> Your instructions:
Only a slice of the listing below is wanted. Retype the lines from the one containing "imi_IncludeDeleted : bool;" through the one containing "vci_NestedVirt : option bool;", exactly, both ends included.

*** Given data

(* ===== verification/Inputs.v ===== *)
(** * The inputs of the operations: [pkg/api/inputs]

    The structs a caller fills in, with the fields of the source in its order
    (a pointer is an [option], a slice a [list]).  Their [Resolve] methods are
    part of the operations. *)

From stdpp Require Import gmap strings list.
From S2P Require Import Prelude.

Record NetworkCreateInput := NetworkCreateInput_ {
  nci_Name : string;
  nci_Subnet : string;
  nci_IPv4Gateway : option string;
  nci_NATEnabled : bool;
  nci_NATGateways : list string;
  nci_SetDefault : bool;
}.

(** [input.Name = name] and [input.NATEnabled = b]. *)
Definition nci_setName (name : string) (i : NetworkCreateInput) : NetworkCreateInput :=
  NetworkCreateInput_ name (nci_Subnet i) (nci_IPv4Gateway i) (nci_NATEnabled i) (nci_NATGateways i) (nci_SetDefault i).
Definition nci_setNAT (b : bool) (i : NetworkCreateInput) : NetworkCreateInput :=
  NetworkCreateInput_ (nci_Name i) (nci_Subnet i) (nci_IPv4Gateway i) b (nci_NATGateways i) (nci_SetDefault i).

(** [NetworkCreateInput{}]. *)
Definition nciZero : NetworkCreateInput :=
  NetworkCreateInput_
    ""%string ""%string None false [] false.

Record NetworkInput := NetworkInput_ {
  nwi_Identifiers : list string;
  nwi_Force : bool;
  nwi_IncludeDeleted : bool;
}.

Record KeyCreateInput := KeyCreateInput_ {
  kci_Name : string;
  kci_Algorithm : string;
  kci_Bits : Z;
  kci_OutputDir : string;
  kci_Comment : string;
  kci_Overwrite : bool;
  kci_SetDefault : bool;
}.

(** [KeyCreateInput{}]. *)
Definition kciZero : KeyCreateInput :=
  KeyCreateInput_
    ""%string ""%string 0%Z ""%string ""%string false false.

(** [input.Name = name]. *)
Definition kci_setName (name : string) (i : KeyCreateInput) : KeyCreateInput :=
  KeyCreateInput_
    name (kci_Algorithm i) (kci_Bits i) (kci_OutputDir i) (kci_Comment i)
    (kci_Overwrite i) (kci_SetDefault i).

Record KeyInput := KeyInput_ {
  kyi_Identifiers : list string;
}.

Record BinaryPullInput := BinaryPullInput_ {
  bpi_Version : string;
  bpi_Type : string;
  bpi_GitRef : option string;
  bpi_SetDefault : bool;
  bpi_DownloadOverride : bool;
}.

(** [BinaryPullInput{}]. *)
Definition bpiZero : BinaryPullInput :=
  BinaryPullInput_
    ""%string ""%string None false false.

(** [input.Type = t]. *)
Definition bpi_setType (t : string) (i : BinaryPullInput) : BinaryPullInput :=
  BinaryPullInput_
    (bpi_Version i) t (bpi_GitRef i) (bpi_SetDefault i) (bpi_DownloadOverride i).

Record BinaryInput := BinaryInput_ {
  bni_Identifiers : list string;
  bni_Version : option string;
  bni_IncludeDeleted : bool;
}.

Record ImagePullInput := ImagePullInput_ {
  ipi_Type : string;
  ipi_Name : option string;
  ipi_Force : bool;
  ipi_SetDefault : bool;
  ipi_Version : string;
  ipi_NoCache : bool;
  ipi_Partition : Z;
  ipi_SkipOptimization : bool;
  ipi_DisabledDetectors : list string;
  ipi_OutputDir : string;
}.

(** [ImagePullInput{}]. *)
Definition ipiZero : ImagePullInput :=
  ImagePullInput_
    ""%string None false false ""%string false 0%Z false
    [] ""%string.

Record ImageImportInput := ImageImportInput_ {
  iii_Name : string;
  iii_Source : string;
  iii_Force : bool;
  iii_Format : string;
  iii_SetDefault : bool;
  iii_Version : string;
  iii_Partition : Z;
  iii_SkipOptimization : bool;
  iii_DisabledDetectors : list string;
}.

(** [ImageImportInput{}]. *)
Definition iiiZero : ImageImportInput :=
  ImageImportInput_
    ""%string ""%string false ""%string false ""%string 0%Z false
    [].

(** [input.Name = name]. *)
Definition iii_setName (name : string) (i : ImageImportInput) : ImageImportInput :=
  ImageImportInput_
    name (iii_Source i) (iii_Force i) (iii_Format i) (iii_SetDefault i)
    (iii_Version i) (iii_Partition i) (iii_SkipOptimization i) (iii_DisabledDetectors i).

Record ImageInput := ImageInput_ {
  imi_Identifiers : list string;
  imi_IncludeDeleted : bool;
}.

Record KernelPullInput := KernelPullInput_ {
  kpi_KernelType : string;
  kpi_Version : string;
  kpi_OutputDir : string;
  kpi_OutputName : string;
  kpi_OutputPath : string;
  kpi_Jobs : Z;
  kpi_KeepBuildDir : bool;
  kpi_CleanBuild : bool;
  kpi_KernelConfig : string;
  kpi_SetDefault : bool;
  kpi_Features : string;
  kpi_SkipChecksum : bool;
}.

(** [KernelPullInput{}]. *)
Definition kpiZero : KernelPullInput :=
  KernelPullInput_
    ""%string ""%string ""%string ""%string ""%string 0%Z false false
    ""%string false ""%string false.

(** [input.KernelType = t]. *)
Definition kpi_setType (t : string) (i : KernelPullInput) : KernelPullInput :=
  KernelPullInput_
    t (kpi_Version i) (kpi_OutputDir i) (kpi_OutputName i) (kpi_OutputPath i)
    (kpi_Jobs i) (kpi_KeepBuildDir i) (kpi_CleanBuild i) (kpi_KernelConfig i) (kpi_SetDefault i)
    (kpi_Features i) (kpi_SkipChecksum i).

Record VMCreateInput := VMCreateInput_ {
  vci_Name : string;
  vci_SSHKeys : list string;
  vci_VCPUCount : option Z;
  vci_MemSizeMib : string;
  vci_User : option string;
  vci_PCIEnabled : option bool;
  vci_NestedVirt : option bool;
  vci_AllowRemoteExec : option bool;
  vci_CPUTemplate : string;
  vci_CPUConfig : option (gmap string any);
  vci_EnableConsole : option bool;
  vci_EnableLogging : option bool;
  vci_EnableMetrics : option bool;
  vci_ImageID : option string;
  vci_KernelID : option string;
  vci_BinaryID : option string;
  vci_DiskSize : string;
  vci_RequestedGuestIP : option string;
  vci_SkipCINetworkConfig : bool;
  vci_BootArgs : string;
  vci_LSMFlags : string;
  vci_NetworkID : option string;
  vci_RequestedGuestMAC : option string;
  vci_CustomCloudInitConfig : option string;
  vci_CloudInitMode : option string;
  vci_CloudInitISOPath : option string;
  vci_KeepCloudInitISO : bool;
  vci_NocloudNetPort : option Z;
  vci_SkipCleanup : bool;
  vci_SkipDeblob : bool;
  vci_Count : option Z;
  vci_Atomic : bool;
  vci_Volumes : list string;
  vci_VsockPort : option Z;
  vci_Writeback : option bool;
}.

(** [VMCreateInput{}]. *)
Definition vciZero : VMCreateInput :=
  VMCreateInput_
    ""%string [] None ""%string None None None None
    ""%string None None None None None None None
    ""%string None false ""%string ""%string None None None
    None None false None false false None false
    [] None None.

(** [input.Name = name]. *)
Definition vci_setName (name : string) (i : VMCreateInput) : VMCreateInput :=
  VMCreateInput_
    name (vci_SSHKeys i) (vci_VCPUCount i) (vci_MemSizeMib i) (vci_User i)
    (vci_PCIEnabled i) (vci_NestedVirt i) (vci_AllowRemoteExec i) (vci_CPUTemplate i) (vci_CPUConfig i)
    (vci_EnableConsole i) (vci_EnableLogging i) (vci_EnableMetrics i) (vci_ImageID i) (vci_KernelID i)
    (vci_BinaryID i) (vci_DiskSize i) (vci_RequestedGuestIP i) (vci_SkipCINetworkConfig i) (vci_BootArgs i)
    (vci_LSMFlags i) (vci_NetworkID i) (vci_RequestedGuestMAC i) (vci_CustomCloudInitConfig i) (vci_CloudInitMode i)
    (vci_CloudInitISOPath i) (vci_KeepCloudInitISO i) (vci_NocloudNetPort i) (vci_SkipCleanup i) (vci_SkipDeblob i)
    (vci_Count i) (vci_Atomic i) (vci_Volumes i) (vci_VsockPort i) (vci_Writeback i).

(** [input.SSHKeys = keys]. *)
Definition vci_setSSHKeys (keys : list string) (i : VMCreateInput) : VMCreateInput :=
  VMCreateInput_
    (vci_Name i) keys (vci_VCPUCount i) (vci_MemSizeMib i) (vci_User i)
    (vci_PCIEnabled i) (vci_NestedVirt i) (vci_AllowRemoteExec i) (vci_CPUTemplate i) (vci_CPUConfig i)
    (vci_EnableConsole i) (vci_EnableLogging i) (vci_EnableMetrics i) (vci_ImageID i) (vci_KernelID i)
    (vci_BinaryID i) (vci_DiskSize i) (vci_RequestedGuestIP i) (vci_SkipCINetworkConfig i) (vci_BootArgs i)
    (vci_LSMFlags i) (vci_NetworkID i) (vci_RequestedGuestMAC i) (vci_CustomCloudInitConfig i) (vci_CloudInitMode i)
    (vci_CloudInitISOPath i) (vci_KeepCloudInitISO i) (vci_NocloudNetPort i) (vci_SkipCleanup i) (vci_SkipDeblob i)
    (vci_Count i) (vci_Atomic i) (vci_Volumes i) (vci_VsockPort i) (vci_Writeback i).

(** The references to other resources. *)
Definition vci_setRefs (network image kernel binary : option string) (i : VMCreateInput) : VMCreateInput :=
  VMCreateInput_
    (vci_Name i) (vci_SSHKeys i) (vci_VCPUCount i) (vci_MemSizeMib i) (vci_User i)
    (vci_PCIEnabled i) (vci_NestedVirt i) (vci_AllowRemoteExec i) (vci_CPUTemplate i) (vci_CPUConfig i)
    (vci_EnableConsole i) (vci_EnableLogging i) (vci_EnableMetrics i) image kernel
    binary (vci_DiskSize i) (vci_RequestedGuestIP i) (vci_SkipCINetworkConfig i) (vci_BootArgs i)
    (vci_LSMFlags i) network (vci_RequestedGuestMAC i) (vci_CustomCloudInitConfig i) (vci_CloudInitMode i)
    (vci_CloudInitISOPath i) (vci_KeepCloudInitISO i) (vci_NocloudNetPort i) (vci_SkipCleanup i) (vci_SkipDeblob i)
    (vci_Count i) (vci_Atomic i) (vci_Volumes i) (vci_VsockPort i) (vci_Writeback i).

Record KernelInput := KernelInput_ {
  kni_Identifiers : list string;
  kni_Force : bool;
  kni_IncludeDeleted : bool;
}.

Record VolumeInput := VolumeInput_ {
  vli_Identifiers : list string;
  vli_VMIdentifier : string;
}.

Record SnapshotInput := SnapshotInput_ {
  sni_Identifiers : list string;
  sni_Force : bool;
}.

Record VMInput := VMInput_ {
  vmi_Identifiers : list string;
  vmi_Force : bool;
}.

Record SSHInput := SSHInput_ {
  ssi_Identifier : string;
  ssi_User : option string;
  ssi_Key : option string;
  ssi_Cmd : option string;
  ssi_Timeout : option Z;
  ssi_Env : gmap string string;
}.

(** [SSHInput{}]. *)
Definition ssiZero : SSHInput :=
  SSHInput_
    ""%string None None None None ∅.

Record ExecInput := ExecInput_ {
  exi_Identifier : string;
  exi_Command : string;
  exi_User : string;
  exi_Timeout : Z;
  exi_Port : Z;
  exi_Env : gmap string string;
  exi_NoSync : bool;
}.

(** [ExecInput{}]. *)
Definition exiZero : ExecInput :=
  ExecInput_
    ""%string ""%string ""%string 0%Z 0%Z ∅ false.

(** [s.input.Env = env]. *)
Definition exi_setEnv (env : gmap string string) (i : ExecInput) : ExecInput :=
  ExecInput_
    (exi_Identifier i) (exi_Command i) (exi_User i) (exi_Timeout i) (exi_Port i)
    env (exi_NoSync i).

Record CPInput := CPInput_ {
  cpi_Sources : list string;
  cpi_Dest : string;
  cpi_Force : bool;
  cpi_NoSync : bool;
}.

(** [CPInput{}]. *)
Definition cpiZero : CPInput :=
  CPInput_
    [] ""%string false false.
(* ===== verification/Infra.v ===== *)
(** * Shared infrastructure: [internal/infra/slice.go, pool/executor.go]

    Slice helpers and the worker pool behind every bulk operation.  [Seq] is a
    function; [Do] and [Gather] start a goroutine per item, and are modelled by
    a step relation in which the scheduler picks any enabled step: the loop
    starts the next goroutine, a goroutine acquires the semaphore, a running one
    finishes.  A call of [fn] takes effect in one step, when it finishes.  The
    theorems: never more than [workers] calls run at once, the pool cannot get
    stuck and stops, and the results are those of the items, in order. *)

From stdpp Require Import gmap strings list sets.
From S2P Require Import Prelude GoStrings Errs.

(** ** Slices ([slice.go]) *)

Fixpoint dedupLoop {A} `{Countable A} (items : list A) (seen : gset A) (result : list A) : list A :=
  match items with
  | [] => result
  | item :: rest =>
      if decide (item ∈ seen) then dedupLoop rest seen result
      else dedupLoop rest ({[item]} ∪ seen) (result ++ [item])
  end.

Definition Dedup {A} `{Countable A} (items : list A) : list A := dedupLoop items ∅ [].

Definition JoinStringsPtrs (result : option BatchResult) : string :=
  match result with
  | None => ""
  | Some r =>
      Join (foldl (λ msgs item, if decide (OR_Message item = ""%string) then msgs
                                else msgs ++ [OR_Message item]) [] (BR_Items r)) "; "
  end.

Lemma dedupLoop_spec {A} `{Countable A} (items : list A) seen result :
  (∀ x, x ∈ seen ↔ x ∈ result) → NoDup result →
  NoDup (dedupLoop items seen result) ∧
  (∀ x, x ∈ dedupLoop items seen result ↔ x ∈ result ∨ x ∈ items) ∧
  (∃ l, dedupLoop items seen result = result ++ l ∧ l `sublist_of` items).
Proof.
  revert seen result. induction items as [|x items IH]; intros seen result Hs Hnd; simpl.
  { split_and!; [done|set_solver|]. exists []. by rewrite app_nil_r. }
  case_decide as Hx.
  - destruct (IH seen result Hs Hnd) as (H1 & H2 & l & H3 & H4).
    split_and!; [done|set_solver|]. exists l. split; [done|]. by apply sublist_cons.
  - destruct (IH ({[x]} ∪ seen) (result ++ [x])) as (H1 & H2 & l & H3 & H4).
    + intros y. rewrite elem_of_union, elem_of_singleton, elem_of_app, list_elem_of_singleton, Hs. tauto.
    + apply NoDup_app. split_and!; [done|set_solver|apply NoDup_singleton].
    + split_and!; [done|set_solver|]. exists (x :: l). rewrite H3, <-app_assoc.
      split; [done|]. by apply sublist_skip.
Qed.

(** ** Results of a pool *)

(** [Result[R]]. *)
Record Result (R : Type) := Result_ { Value : R; Err_of : option error }.
Arguments Result_ {R}.
Arguments Value {R}.
Arguments Err_of {R}.

Definition autoWorkers (NumCPU n : Z) : Z :=
  let cpus := if decide (NumCPU < 1)%Z then 4%Z else NumCPU in
  let w := Z.min (cpus * 2) n in
  Z.max w 1.

(** ** [Seq] *)
Section Seq.
Context {W T R : Type} (zero : R).
Context (fn : T → W → (R * option error) * W).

******

> Solution to the exercise:
  imi_IncludeDeleted : bool;
}.

Record KernelPullInput := KernelPullInput_ {
  kpi_KernelType : string;
  kpi_Version : string;
  kpi_OutputDir : string;
  kpi_OutputName : string;
  kpi_OutputPath : string;
  kpi_Jobs : Z;
  kpi_KeepBuildDir : bool;
  kpi_CleanBuild : bool;
  kpi_KernelConfig : string;
  kpi_SetDefault : bool;
  kpi_Features : string;
  kpi_SkipChecksum : bool;
}.

(** [KernelPullInput{}]. *)
Definition kpiZero : KernelPullInput :=
  KernelPullInput_
    ""%string ""%string ""%string ""%string ""%string 0%Z false false
    ""%string false ""%string false.

(** [input.KernelType = t]. *)
Definition kpi_setType (t : string) (i : KernelPullInput) : KernelPullInput :=
  KernelPullInput_
    t (kpi_Version i) (kpi_OutputDir i) (kpi_OutputName i) (kpi_OutputPath i)
    (kpi_Jobs i) (kpi_KeepBuildDir i) (kpi_CleanBuild i) (kpi_KernelConfig i) (kpi_SetDefault i)
    (kpi_Features i) (kpi_SkipChecksum i).

Record VMCreateInput := VMCreateInput_ {
  vci_Name : string;
  vci_SSHKeys : list string;
  vci_VCPUCount : option Z;
  vci_MemSizeMib : string;
  vci_User : option string;
  vci_PCIEnabled : option bool;
  vci_NestedVirt : option bool;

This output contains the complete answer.